What you will do
Say the number of lines in the records below that hold the word "RetentionPolicy", and only that number.

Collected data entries
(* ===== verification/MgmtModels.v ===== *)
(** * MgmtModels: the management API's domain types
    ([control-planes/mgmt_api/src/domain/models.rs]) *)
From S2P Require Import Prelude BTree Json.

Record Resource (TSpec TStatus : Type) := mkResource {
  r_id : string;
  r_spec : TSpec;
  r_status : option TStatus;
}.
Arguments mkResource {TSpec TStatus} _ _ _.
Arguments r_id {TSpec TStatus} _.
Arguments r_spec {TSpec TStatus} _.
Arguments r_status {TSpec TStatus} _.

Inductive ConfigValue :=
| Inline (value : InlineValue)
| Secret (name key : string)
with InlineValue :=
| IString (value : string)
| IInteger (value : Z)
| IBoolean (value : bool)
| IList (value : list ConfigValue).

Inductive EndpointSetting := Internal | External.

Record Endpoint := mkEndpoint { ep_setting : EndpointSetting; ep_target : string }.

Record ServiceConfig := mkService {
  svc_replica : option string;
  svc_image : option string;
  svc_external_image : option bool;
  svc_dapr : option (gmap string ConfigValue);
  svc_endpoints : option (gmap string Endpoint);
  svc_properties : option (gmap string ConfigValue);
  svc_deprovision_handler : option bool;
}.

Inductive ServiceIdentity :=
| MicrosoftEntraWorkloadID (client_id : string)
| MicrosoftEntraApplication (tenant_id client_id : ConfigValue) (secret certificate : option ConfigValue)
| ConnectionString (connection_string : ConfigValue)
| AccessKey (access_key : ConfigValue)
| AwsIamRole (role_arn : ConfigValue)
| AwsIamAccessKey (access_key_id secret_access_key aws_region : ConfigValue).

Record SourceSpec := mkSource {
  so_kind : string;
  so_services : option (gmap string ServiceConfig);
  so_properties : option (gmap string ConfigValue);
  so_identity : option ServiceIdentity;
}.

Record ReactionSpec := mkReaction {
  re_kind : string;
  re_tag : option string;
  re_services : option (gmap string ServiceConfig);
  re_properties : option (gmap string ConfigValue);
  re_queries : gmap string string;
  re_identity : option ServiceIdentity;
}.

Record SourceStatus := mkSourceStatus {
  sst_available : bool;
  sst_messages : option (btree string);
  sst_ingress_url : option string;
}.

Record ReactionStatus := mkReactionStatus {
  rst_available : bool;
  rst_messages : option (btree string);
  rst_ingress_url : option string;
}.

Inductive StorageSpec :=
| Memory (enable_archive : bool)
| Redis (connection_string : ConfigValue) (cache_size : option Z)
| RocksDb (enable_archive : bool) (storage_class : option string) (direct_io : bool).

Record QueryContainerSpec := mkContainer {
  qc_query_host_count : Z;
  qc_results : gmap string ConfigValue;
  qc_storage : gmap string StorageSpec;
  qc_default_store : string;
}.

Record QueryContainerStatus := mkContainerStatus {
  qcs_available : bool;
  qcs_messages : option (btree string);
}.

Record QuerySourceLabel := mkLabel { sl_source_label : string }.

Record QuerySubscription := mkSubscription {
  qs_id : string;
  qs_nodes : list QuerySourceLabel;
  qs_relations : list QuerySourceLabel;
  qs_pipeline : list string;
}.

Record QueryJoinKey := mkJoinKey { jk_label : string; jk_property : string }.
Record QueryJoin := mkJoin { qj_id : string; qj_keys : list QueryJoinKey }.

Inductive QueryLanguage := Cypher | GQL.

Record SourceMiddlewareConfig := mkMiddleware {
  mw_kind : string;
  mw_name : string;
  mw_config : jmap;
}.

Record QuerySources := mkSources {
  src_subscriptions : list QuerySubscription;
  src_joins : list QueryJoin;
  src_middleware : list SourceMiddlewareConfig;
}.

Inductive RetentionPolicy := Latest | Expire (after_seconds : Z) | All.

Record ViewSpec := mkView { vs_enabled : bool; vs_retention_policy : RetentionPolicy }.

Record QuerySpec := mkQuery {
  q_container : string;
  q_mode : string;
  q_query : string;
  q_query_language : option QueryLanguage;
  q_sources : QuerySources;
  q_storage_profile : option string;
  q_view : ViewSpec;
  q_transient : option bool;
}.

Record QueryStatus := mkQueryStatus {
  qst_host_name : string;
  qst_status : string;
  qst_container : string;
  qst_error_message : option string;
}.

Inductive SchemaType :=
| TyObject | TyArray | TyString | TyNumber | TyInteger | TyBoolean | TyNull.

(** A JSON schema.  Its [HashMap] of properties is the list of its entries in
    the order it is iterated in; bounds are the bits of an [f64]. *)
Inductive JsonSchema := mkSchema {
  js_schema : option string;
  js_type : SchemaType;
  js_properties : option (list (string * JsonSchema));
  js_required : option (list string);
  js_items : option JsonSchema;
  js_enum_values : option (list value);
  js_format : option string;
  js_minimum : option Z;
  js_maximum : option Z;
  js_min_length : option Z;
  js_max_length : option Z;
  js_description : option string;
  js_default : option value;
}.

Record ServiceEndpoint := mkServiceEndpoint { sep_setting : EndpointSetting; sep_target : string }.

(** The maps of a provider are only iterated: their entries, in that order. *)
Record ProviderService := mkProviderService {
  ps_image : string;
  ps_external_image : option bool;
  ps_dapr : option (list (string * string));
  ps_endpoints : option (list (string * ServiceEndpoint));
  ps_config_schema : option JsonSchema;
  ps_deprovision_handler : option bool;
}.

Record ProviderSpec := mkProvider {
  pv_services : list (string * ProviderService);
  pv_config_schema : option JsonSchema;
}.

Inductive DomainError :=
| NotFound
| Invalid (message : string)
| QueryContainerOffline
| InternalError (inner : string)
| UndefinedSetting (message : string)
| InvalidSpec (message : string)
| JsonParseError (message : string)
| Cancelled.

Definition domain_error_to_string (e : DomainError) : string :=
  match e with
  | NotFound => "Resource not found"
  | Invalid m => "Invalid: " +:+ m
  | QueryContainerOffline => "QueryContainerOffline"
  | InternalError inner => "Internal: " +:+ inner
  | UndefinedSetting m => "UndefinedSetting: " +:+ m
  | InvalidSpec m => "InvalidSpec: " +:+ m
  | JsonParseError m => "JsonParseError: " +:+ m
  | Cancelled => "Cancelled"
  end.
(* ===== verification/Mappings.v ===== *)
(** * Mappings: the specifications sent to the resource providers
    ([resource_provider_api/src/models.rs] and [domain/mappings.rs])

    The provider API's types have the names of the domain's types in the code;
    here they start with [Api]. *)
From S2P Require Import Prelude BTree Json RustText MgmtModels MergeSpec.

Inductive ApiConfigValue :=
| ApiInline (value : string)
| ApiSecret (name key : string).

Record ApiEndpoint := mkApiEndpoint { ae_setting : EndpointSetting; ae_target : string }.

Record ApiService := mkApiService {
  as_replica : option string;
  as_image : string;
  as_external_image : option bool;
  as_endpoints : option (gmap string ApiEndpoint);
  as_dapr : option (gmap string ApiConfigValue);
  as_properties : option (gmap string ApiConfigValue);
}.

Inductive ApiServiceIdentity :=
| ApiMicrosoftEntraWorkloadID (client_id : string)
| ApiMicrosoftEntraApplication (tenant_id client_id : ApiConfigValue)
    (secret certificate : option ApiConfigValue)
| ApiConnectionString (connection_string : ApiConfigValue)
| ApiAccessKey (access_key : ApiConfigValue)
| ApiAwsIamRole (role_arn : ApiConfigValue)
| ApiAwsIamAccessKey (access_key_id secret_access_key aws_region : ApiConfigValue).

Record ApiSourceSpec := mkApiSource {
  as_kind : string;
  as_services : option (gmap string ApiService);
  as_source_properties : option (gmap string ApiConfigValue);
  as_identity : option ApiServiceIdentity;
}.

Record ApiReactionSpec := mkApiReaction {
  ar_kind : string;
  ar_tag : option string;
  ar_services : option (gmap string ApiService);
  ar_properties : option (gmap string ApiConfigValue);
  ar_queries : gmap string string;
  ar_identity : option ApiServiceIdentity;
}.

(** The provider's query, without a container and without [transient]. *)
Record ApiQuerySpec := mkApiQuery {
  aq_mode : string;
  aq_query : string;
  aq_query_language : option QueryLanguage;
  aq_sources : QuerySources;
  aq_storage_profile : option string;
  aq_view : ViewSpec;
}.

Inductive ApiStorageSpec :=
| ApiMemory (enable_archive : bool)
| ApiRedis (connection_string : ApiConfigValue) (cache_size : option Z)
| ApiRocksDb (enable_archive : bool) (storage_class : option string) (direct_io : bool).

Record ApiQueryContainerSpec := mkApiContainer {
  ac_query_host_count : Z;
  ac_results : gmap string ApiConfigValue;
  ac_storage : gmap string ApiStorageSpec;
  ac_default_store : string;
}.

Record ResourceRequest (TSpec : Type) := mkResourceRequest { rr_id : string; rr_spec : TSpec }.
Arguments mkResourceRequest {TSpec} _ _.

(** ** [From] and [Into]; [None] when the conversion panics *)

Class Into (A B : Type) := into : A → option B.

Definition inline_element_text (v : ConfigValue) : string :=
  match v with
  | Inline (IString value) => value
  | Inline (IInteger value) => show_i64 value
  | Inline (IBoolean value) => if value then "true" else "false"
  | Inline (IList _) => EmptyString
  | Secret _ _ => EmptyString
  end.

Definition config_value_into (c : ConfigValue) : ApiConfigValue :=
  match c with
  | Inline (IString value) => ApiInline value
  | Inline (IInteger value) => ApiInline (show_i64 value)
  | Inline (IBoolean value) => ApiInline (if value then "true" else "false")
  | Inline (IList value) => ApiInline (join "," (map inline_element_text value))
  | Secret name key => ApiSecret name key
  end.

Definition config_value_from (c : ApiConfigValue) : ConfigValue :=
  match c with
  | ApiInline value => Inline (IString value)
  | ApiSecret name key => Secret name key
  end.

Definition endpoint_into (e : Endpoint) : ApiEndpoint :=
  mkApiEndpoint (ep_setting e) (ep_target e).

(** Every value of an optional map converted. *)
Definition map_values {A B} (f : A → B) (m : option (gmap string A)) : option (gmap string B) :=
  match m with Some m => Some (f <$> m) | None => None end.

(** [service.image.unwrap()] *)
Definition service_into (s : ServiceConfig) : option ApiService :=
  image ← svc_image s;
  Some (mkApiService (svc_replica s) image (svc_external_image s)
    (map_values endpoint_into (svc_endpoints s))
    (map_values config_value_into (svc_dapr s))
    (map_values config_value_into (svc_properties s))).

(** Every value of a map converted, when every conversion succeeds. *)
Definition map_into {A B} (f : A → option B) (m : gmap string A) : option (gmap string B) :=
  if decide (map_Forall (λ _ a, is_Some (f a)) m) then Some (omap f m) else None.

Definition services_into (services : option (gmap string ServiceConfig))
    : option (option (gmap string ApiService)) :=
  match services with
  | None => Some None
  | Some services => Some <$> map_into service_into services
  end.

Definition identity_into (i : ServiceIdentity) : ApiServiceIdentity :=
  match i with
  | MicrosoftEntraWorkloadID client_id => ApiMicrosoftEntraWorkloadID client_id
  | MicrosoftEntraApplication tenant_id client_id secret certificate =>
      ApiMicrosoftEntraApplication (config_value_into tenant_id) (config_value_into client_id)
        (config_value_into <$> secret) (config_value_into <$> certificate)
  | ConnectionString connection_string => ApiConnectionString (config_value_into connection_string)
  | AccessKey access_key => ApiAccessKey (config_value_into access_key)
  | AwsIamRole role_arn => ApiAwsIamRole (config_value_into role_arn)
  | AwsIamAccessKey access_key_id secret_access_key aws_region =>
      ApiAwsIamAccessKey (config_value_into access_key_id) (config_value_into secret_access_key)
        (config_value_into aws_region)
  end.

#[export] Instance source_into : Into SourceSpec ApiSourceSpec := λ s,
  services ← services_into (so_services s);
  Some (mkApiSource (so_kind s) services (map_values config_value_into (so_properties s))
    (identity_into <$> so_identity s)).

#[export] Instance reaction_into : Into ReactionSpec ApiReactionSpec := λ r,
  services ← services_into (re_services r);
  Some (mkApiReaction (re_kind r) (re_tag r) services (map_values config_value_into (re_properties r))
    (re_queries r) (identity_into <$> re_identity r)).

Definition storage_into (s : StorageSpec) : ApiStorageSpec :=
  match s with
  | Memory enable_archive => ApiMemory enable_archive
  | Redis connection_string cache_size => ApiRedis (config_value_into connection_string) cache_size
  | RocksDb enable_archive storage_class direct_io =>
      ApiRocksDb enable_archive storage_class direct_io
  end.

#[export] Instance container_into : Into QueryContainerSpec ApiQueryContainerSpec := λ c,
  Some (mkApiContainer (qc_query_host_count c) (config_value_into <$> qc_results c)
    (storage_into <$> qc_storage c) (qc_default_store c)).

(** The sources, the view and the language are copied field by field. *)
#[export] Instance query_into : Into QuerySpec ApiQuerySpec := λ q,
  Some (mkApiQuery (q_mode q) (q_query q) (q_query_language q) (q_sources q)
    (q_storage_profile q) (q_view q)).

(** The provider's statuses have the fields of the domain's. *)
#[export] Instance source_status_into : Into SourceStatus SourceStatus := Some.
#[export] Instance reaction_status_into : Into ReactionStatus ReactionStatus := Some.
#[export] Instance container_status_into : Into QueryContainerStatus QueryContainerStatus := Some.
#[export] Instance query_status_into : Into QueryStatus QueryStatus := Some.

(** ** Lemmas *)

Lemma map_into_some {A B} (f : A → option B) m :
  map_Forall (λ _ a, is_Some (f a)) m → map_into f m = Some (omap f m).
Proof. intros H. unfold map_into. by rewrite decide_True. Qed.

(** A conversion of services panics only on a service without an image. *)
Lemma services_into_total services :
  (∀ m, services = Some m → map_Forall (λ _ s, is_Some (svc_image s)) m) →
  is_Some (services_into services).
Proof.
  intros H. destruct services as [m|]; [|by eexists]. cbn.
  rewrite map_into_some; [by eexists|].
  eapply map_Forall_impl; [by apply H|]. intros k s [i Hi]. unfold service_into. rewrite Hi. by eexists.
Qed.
---
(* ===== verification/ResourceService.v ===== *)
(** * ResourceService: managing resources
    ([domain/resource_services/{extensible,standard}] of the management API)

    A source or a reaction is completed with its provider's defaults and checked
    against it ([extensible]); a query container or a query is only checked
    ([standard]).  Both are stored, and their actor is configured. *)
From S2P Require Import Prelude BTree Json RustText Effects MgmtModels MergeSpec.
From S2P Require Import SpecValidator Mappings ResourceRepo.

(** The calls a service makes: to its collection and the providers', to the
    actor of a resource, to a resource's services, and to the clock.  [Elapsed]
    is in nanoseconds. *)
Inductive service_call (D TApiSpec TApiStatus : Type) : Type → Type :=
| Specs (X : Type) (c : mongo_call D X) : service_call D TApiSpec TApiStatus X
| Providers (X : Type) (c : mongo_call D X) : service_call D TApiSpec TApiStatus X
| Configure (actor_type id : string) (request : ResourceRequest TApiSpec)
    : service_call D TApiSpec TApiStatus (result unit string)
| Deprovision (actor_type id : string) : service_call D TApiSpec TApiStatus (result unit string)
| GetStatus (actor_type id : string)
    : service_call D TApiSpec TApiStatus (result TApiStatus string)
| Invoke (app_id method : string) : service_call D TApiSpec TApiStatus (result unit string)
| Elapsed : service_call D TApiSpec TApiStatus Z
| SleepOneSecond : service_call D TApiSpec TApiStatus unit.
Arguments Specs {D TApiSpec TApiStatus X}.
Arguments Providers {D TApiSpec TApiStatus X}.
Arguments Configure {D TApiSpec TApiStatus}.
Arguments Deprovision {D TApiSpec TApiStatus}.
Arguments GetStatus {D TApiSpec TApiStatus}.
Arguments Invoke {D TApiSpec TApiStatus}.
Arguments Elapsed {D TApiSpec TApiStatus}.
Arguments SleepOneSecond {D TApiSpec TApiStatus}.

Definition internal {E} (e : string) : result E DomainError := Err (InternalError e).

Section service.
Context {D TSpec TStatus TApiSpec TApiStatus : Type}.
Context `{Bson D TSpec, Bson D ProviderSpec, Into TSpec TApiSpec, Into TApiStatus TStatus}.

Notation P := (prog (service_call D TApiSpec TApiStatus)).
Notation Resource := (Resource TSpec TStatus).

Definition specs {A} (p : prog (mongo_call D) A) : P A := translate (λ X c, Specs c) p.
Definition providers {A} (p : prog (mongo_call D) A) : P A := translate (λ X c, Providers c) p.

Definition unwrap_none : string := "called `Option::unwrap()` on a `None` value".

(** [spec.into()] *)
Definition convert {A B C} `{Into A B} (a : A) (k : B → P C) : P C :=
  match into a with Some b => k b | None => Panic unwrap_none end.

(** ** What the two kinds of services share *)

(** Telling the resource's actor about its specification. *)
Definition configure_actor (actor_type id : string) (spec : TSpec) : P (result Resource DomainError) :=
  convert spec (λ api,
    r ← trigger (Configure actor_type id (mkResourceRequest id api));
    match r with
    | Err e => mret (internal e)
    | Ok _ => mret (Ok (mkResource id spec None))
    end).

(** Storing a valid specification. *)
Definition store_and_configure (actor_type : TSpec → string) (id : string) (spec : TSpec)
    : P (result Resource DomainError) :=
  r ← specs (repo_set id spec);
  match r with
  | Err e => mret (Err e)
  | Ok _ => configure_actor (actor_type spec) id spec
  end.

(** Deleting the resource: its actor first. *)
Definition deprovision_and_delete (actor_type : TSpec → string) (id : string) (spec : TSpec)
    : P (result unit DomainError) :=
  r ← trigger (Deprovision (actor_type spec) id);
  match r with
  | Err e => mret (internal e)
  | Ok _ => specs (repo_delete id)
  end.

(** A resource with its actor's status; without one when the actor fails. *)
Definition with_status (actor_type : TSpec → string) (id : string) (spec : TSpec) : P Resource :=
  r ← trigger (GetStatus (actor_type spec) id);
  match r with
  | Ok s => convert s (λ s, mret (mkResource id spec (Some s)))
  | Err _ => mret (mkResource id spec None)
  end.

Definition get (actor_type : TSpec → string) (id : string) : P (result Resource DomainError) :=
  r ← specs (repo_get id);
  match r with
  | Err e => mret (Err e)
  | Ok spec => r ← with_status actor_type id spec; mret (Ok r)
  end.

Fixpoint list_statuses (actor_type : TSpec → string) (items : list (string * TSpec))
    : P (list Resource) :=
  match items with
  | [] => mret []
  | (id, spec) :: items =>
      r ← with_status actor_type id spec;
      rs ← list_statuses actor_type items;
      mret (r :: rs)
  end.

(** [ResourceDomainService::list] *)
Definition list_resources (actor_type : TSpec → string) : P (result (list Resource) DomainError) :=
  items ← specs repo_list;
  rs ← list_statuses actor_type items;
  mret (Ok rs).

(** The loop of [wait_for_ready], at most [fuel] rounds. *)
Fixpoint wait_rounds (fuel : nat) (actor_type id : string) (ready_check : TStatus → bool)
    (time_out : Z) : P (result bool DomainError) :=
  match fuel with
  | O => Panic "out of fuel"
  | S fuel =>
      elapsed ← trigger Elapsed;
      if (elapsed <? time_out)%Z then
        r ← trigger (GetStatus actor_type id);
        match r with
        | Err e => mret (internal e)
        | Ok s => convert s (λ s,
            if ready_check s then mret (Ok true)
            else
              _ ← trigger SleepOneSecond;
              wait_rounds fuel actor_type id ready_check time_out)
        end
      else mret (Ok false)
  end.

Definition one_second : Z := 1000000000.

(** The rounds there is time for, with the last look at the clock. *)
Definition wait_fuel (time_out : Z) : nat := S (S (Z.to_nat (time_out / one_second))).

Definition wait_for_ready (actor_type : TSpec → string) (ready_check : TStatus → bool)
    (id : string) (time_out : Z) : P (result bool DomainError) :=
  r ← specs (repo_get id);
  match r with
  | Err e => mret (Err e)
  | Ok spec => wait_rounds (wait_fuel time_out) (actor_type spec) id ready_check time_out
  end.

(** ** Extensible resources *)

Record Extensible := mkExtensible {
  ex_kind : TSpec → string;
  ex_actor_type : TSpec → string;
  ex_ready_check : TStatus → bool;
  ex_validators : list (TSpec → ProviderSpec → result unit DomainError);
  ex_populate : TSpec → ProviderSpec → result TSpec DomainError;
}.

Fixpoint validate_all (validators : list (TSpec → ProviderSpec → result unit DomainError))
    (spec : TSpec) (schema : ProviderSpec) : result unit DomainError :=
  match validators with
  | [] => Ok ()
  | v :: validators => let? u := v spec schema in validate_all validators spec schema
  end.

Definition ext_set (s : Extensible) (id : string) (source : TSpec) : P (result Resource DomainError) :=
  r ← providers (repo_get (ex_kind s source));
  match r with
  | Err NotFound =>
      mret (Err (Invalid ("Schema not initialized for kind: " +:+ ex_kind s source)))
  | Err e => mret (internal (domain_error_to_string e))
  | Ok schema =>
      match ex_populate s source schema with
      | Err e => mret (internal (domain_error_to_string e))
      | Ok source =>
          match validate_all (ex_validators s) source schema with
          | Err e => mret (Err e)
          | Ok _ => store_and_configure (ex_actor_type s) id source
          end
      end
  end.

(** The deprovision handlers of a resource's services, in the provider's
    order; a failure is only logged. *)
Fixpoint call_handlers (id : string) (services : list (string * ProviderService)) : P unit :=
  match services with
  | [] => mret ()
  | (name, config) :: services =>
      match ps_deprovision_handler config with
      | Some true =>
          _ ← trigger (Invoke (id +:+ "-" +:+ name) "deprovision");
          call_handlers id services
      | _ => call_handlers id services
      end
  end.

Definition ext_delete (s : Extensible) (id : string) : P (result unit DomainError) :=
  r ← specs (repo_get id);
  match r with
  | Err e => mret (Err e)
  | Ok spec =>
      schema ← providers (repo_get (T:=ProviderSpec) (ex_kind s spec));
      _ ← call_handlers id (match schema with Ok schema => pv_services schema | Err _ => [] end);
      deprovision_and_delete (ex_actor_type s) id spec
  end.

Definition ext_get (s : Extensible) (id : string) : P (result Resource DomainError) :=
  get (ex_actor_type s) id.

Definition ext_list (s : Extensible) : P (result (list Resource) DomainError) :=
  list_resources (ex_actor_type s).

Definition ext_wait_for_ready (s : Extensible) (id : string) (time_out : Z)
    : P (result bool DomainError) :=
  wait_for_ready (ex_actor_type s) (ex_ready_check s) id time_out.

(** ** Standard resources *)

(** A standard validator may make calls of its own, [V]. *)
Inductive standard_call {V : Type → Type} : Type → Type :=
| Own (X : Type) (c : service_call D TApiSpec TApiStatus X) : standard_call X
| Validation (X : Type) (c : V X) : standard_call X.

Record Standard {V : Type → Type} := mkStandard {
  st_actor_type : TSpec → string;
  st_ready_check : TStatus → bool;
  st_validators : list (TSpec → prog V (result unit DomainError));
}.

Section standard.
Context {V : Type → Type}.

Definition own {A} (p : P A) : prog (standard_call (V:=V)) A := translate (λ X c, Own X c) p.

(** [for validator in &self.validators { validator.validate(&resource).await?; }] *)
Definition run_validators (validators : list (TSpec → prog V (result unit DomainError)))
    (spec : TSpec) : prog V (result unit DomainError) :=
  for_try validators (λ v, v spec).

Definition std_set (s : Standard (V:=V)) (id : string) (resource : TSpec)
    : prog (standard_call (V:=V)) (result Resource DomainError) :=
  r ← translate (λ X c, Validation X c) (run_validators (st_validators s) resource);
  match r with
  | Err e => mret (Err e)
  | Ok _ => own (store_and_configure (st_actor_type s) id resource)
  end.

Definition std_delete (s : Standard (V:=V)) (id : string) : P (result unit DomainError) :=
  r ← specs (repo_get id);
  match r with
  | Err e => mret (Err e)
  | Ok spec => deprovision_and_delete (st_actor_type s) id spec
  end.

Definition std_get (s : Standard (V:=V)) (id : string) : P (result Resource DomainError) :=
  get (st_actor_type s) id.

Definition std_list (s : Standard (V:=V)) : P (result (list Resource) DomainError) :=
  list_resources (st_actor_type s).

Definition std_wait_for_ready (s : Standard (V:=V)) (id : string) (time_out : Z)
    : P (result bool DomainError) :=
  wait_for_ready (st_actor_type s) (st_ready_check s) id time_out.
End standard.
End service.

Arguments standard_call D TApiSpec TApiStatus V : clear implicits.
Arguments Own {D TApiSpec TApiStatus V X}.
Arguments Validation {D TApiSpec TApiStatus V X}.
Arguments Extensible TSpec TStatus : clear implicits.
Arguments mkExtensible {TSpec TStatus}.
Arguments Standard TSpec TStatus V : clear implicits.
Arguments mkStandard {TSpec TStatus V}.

Response area
2